House Minority Leader Nancy Pelosi said Thursday a "tea party resolution" set for a vote on Friday to avert a government shutdown would devastate health care reforms and investments in jobs, education and research.
Congress must act quickly to pass a continuing resolution that funds federal operations past Sept. 30, but House Speaker John A. Boehner bowed to the right wing of his caucus this week by allowing the chamber to include a provision that defunds President Obama's health care law.
Mrs. Pelosi, California Democrat, said House GOP leadership is being held hostage by its tea party faction — shorthand for its most conservative members — and "playing with fire" by threatening to use the nation's debt limit to extract unlikely concessions from congressional Democrats and President Obama.
Assuming its bid to defund Obamacare fails in the Democrat-controlled Senate, the House GOP plans to seek a one-year delay to the Affordable Care Act as part of any subsequent deal to extend the government's borrowing authority.
"Shutting down the government is one bad thing," she said, noting it can be re-opened. "Not lifting the debt limit is unleashing a torrent, a river of no return."
She said that between her Democratic members and centrist Republicans, the "votes are there" to pass a clean bill that lifts the debt limit.
For his part, Mr. Boehner said Thursday he will not raise the debt limit without extracting some concessions from Mr. Obama.
He said it was wrong of the president to claim Republicans are waging political exhortation by linking the government borrowing authority to an Obamacare delay or spending cuts to reduce the deficit.
"The White House may not get it, but frankly the American people get it," he said.
Mr. Boehner also rejected the suggestion he has lost control of his caucus, arguing the party is "diverse" and that Republicans have historically exhibited an independent streak from time to time. On dismantling Obamacare, he said the House has done its part and it is time for Senate Republicans to do their part.

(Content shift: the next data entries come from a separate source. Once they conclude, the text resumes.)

Lemma handleInterrupts_ring (p : tcan4550_priv) :
  tx_head (snd (tcan4450_handleInterrupts p)) = tx_head p
  /\ tx_tail (snd (tcan4450_handleInterrupts p)) = tx_tail p
  /\ tx_skb_buf (snd (tcan4450_handleInterrupts p)) = tx_skb_buf p
  /\ txBuffer (snd (tcan4450_handleInterrupts p)) = txBuffer p.
Proof.
  unfold tcan4450_handleInterrupts. destruct (spi_read32 (spi p) IR) as [ir s1].
  destruct (spi_write32 s1 IR ir) as [ret s2].
  destruct (ir =? 0); [cbn; tauto |]. cbn [snd].
  destruct (bit_set ir EP), (bit_set ir EW); cbn [set_can tx_head tx_tail tx_skb_buf txBuffer];
    (destruct (bit_set ir BO);
     [ match goal with
       | |- context [handle_bus_off ?a] =>
           pose proof (handle_bus_off_ring a) as (B1 & B2 & B3 & B4); rewrite B1, B2, B3, B4
       end | ];
     destruct (bit_set ir TFE); cbn [set_ndev tx_head tx_tail tx_skb_buf txBuffer];
     (destruct (bit_set ir RF0N);
      [ pose proof (recMsgs_ring (set_spi p s2)) as (R1 & R2 & R3 & R4 & _);
        rewrite R1, R2, R3, R4 | ]; cbn; tauto)).
Qed.

Lemma tcan4550_init_ring (p : tcan4550_priv) (reg : Z) :
  fst (tcan4550_init p reg) = true
  /\ tx_head (snd (tcan4550_init p reg)) = tx_head p
  /\ tx_tail (snd (tcan4550_init p reg)) = tx_tail p
  /\ tx_skb_buf (snd (tcan4550_init p reg)) = tx_skb_buf p
  /\ txBuffer (snd (tcan4550_init p reg)) = txBuffer p
  /\ can (snd (tcan4550_init p reg)) = can p
  /\ ndev (snd (tcan4550_init p reg)) = ndev p.
Proof. rewrite tcan4550_init_frame. cbn. tauto. Qed.

Lemma set_mode_keeps_ring (p : tcan4550_priv) (mode : can_mode) :
  ring_inv p -> ring_inv (snd (tcan4550_set_mode p mode)).
Proof.
  intros Hinv. destruct mode; try exact Hinv.
  unfold tcan4550_set_mode.
  match goal with
  | |- context [tcan4550_init ?a ?b] =>
      pose proof (tcan4550_init_ring a b) as (I0 & I1 & I2 & I3 & I4 & _);
      destruct (tcan4550_init a b) as [ok q]
  end.
  cbn [fst snd set_can set_ring tx_head tx_tail tx_skb_buf txBuffer] in I0, I1, I2, I3, I4.
  subst ok. cbn [snd].
  apply (ring_inv_reset p); assumption.
Qed.

Lemma tcan_open_keeps_ring (p p' : tcan4550_priv) (open_err irq_err r : Z) :
  tcan_open p open_err irq_err = Some (r, p') -> ring_inv p -> ring_inv p'.
Proof.
  unfold tcan_open. intros Hrun Hinv.
  destruct (open_err =? 0); cbn [negb] in Hrun; [| injection Hrun as _ <-; exact Hinv].
  pose proof (tcan4550_init_ring p (bitRateReg (bittiming (can p))))
    as (I0 & I1 & I2 & I3 & I4 & _).
  destruct (tcan4550_init p (bitRateReg (bittiming (can p)))) as [ok q].
  cbn [fst snd] in I0, I1, I2, I3, I4. subst ok. cbn [negb] in Hrun.
  destruct (spi q); [| discriminate].
  destruct (irq_err =? 0); cbn [negb] in Hrun; injection Hrun as _ <-.
  - apply (ring_inv_reset p); try assumption; reflexivity.
  - apply (ring_inv_ext p); assumption.
Qed.

Lemma tcan_close_keeps_ring (p p' : tcan4550_priv) (r : Z) :
  tcan_close p = Some (r, p') -> ring_inv p -> ring_inv p'.
Proof.
  unfold tcan_close. intros Hrun Hinv.
  destruct (spi (set_can _ _)); [| discriminate]. injection Hrun as _ <-.
  apply (ring_inv_ext p); try reflexivity. exact Hinv.
Qed.

Lemma driver_step_keeps_ring (p p' : tcan4550_priv) :
  driver_step p p' -> ring_inv p -> ring_inv p'.
Proof.
  intros Hstep Hinv. destruct Hstep.
  - apply tcan_start_xmit_keeps_ring; exact Hinv.
  - destruct (worker_keeps_ring p Hinv) as (q & Hq & Hinv'). congruence.
  - pose proof (handleInterrupts_ring p) as (H1 & H2 & H3 & H4).
    apply (ring_inv_ext p); assumption.
  - apply set_mode_keeps_ring; exact Hinv.
  - eapply tcan_open_keeps_ring; eassumption.
  - eapply tcan_close_keeps_ring; eassumption.
Qed.

(** X15: in every state the driver gets to from one whose queued slots are
    filled, the worker completes its pass: it never follows an empty slot of
    [tx_skb_buf], and the ring stays well formed with every queued slot
    filled. *)
Theorem worker_never_takes_empty_slot (p0 p : tcan4550_priv) :
  ring_inv p0 -> reachable p0 p ->
  ring_inv p /\ 0 <= queue_count p <= 16
  /\ exists p', tcan4550_tx_work_handler p = Some p'.
Proof.
  intros H0 Hreach.
  assert (Hinv : ring_inv p).
  { induction Hreach as [| p p' _ IH Hstep]; [exact H0 |].
    exact (driver_step_keeps_ring p p' Hstep IH). }
  split; [exact Hinv |]. split.
  - pose proof (queue_count_range p). unfold TX_BUFFER_SIZE in *. lia.
  - destruct (worker_keeps_ring p Hinv) as (p' & Hrun & _). exists p'. exact Hrun.
Qed.

Lemma worker_never_takes_empty_slot_witness :
  ring_inv two_queued /\ 0 <= queue_count two_queued <= 16
  /\ exists p', tcan4550_tx_work_handler two_queued = Some p'.
Proof.
  apply (worker_never_takes_empty_slot
           (fresh_priv (fixed_bus [0; 0; 0; 0; 0; 3; 0; 5]) (fun _ => true)) two_queued).
  - unfold ring_inv, ring_ok. split; [vm_compute; repeat split; congruence |].
    split; [| reflexivity].
    intros j Hj. change (queue_count (fresh_priv _ _)) with 0 in Hj. lia.
  - exact (reach_step _ _ _
             (reach_step _ _ _ (reach_init _) (step_xmit sample_skb _))
             (step_xmit rtr_skb _)).
Defined.

(** ** Chip set-up: what goes over the bus *)

Lemma spi_read32_word (s : option spi_device) (address : Z) :
  is_word (fst (spi_read32 s address)).
Proof.
  unfold spi_read32. destruct (spi_transfer _ _ _ _) as [[ret s'] rxb]. cbn [fst].
  unfold is_word, u32. apply Z.mod_pos_bound. lia.
Qed.

Lemma land_word (a b : Z) : is_word (Z.land a (u32 b)).
Proof.
  unfold is_word, u32. rewrite <- Z.land_ones by lia. rewrite Z.land_assoc.
  rewrite Z.land_ones by lia. apply Z.mod_pos_bound. lia.
Qed.

Lemma set_standby_mode_some (d : spi_device) :
  exists d',
    tcan4550_set_standby_mode (Some d) = Some d'
    /\ spi_sent d'
       = spi_sent d
         ++ [read32_request MODES_OF_OPERATION;
             write32_request MODES_OF_OPERATION
               (standby_word (fst (spi_read32 (Some d) MODES_OF_OPERATION)))]
    /\ spi_reply d' = spi_reply d.
Proof.
  unfold tcan4550_set_standby_mode.
  destruct (spi_read32_some d MODES_OF_OPERATION) as (val & d1 & R1 & S1 & P1).
  rewrite R1. cbn [fst].
  destruct (spi_write32_some d1 MODES_OF_OPERATION (standby_word val))
    as (ret & d2 & R2 & S2 & P2).
  unfold standby_word in R2 |- *. rewrite R2. cbn [snd]. exists d2.
  split; [reflexivity |]. split; [| congruence].
  rewrite S2, S1, <- app_assoc. reflexivity.
Qed.

Lemma set_normal_mode_some (d : spi_device) :
  exists d',
    tcan4550_set_normal_mode (Some d) = Some d'
    /\ spi_sent d'
       = spi_sent d
         ++ [read32_request MODES_OF_OPERATION;
             write32_request MODES_OF_OPERATION
               (normal_word (fst (spi_read32 (Some d) MODES_OF_OPERATION)))]
    /\ spi_reply d' = spi_reply d.
Proof.
  unfold tcan4550_set_normal_mode.
  destruct (spi_read32_some d MODES_OF_OPERATION) as (val & d1 & R1 & S1 & P1).
  rewrite R1. cbn [fst].
  destruct (spi_write32_some d1 MODES_OF_OPERATION (normal_word val))
    as (ret & d2 & R2 & S2 & P2).
  unfold normal_word in R2 |- *. rewrite R2. cbn [snd]. exists d2.
  split; [reflexivity |]. split; [| congruence].
  rewrite S2, S1, <- app_assoc. reflexivity.
Qed.

Lemma unlock_some (d : spi_device) :
  exists d',
    tcan4550_unlock (Some d) = Some d'
    /\ spi_sent d'
       = spi_sent d
         ++ [read32_request CCCR;
             write32_request CCCR (unlock_word (fst (spi_read32 (Some d) CCCR)))]
    /\ spi_reply d' = spi_reply d.
Proof.
  unfold tcan4550_unlock.
  destruct (spi_read32_some d CCCR) as (val & d1 & R1 & S1 & P1).
  rewrite R1. cbn [fst].
  destruct (spi_write32_some d1 CCCR (unlock_word val)) as (ret & d2 & R2 & S2 & P2).
  unfold unlock_word in R2 |- *. rewrite R2. cbn [snd]. exists d2.
  split; [reflexivity |]. split; [| congruence].
  rewrite S2, S1, <- app_assoc. reflexivity.
Qed.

It's time for them to pick up the mantle and get the job done," he said.
The White House said Thursday that President Obama would veto the continuing resolution under consideration by the House.
A statement of administration policy said the continuing resolution advanced by House GOP leadership "advances a narrow ideological agenda that threatens our economy and the interests of the middle class."
"The resolution would defund the Affordable Care Act, denying millions of hard-working middle class families the security of affordable health coverage," the White House said.
House Democrats said Thursday that Medicare, a prized health program for seniors that's considered a political hot potato in Washington, also would be harmed by GOP's defunding strategy because the health care law established rates for health providers and measures to fight fraud.
The Democratic Senatorial Campaign Committee launched a new campaign, the "GOP Shutdown Watch," to assign blame for a potential shutdown to Republican Senate candidates.
The debate is heating up at a critical juncture for the health care law.
In 12 days, Americans without employer-based coverage may begin to enroll in state-based insurance markets, known as exchanges, where they can buy health plans, often with the help of income-based government subsidies.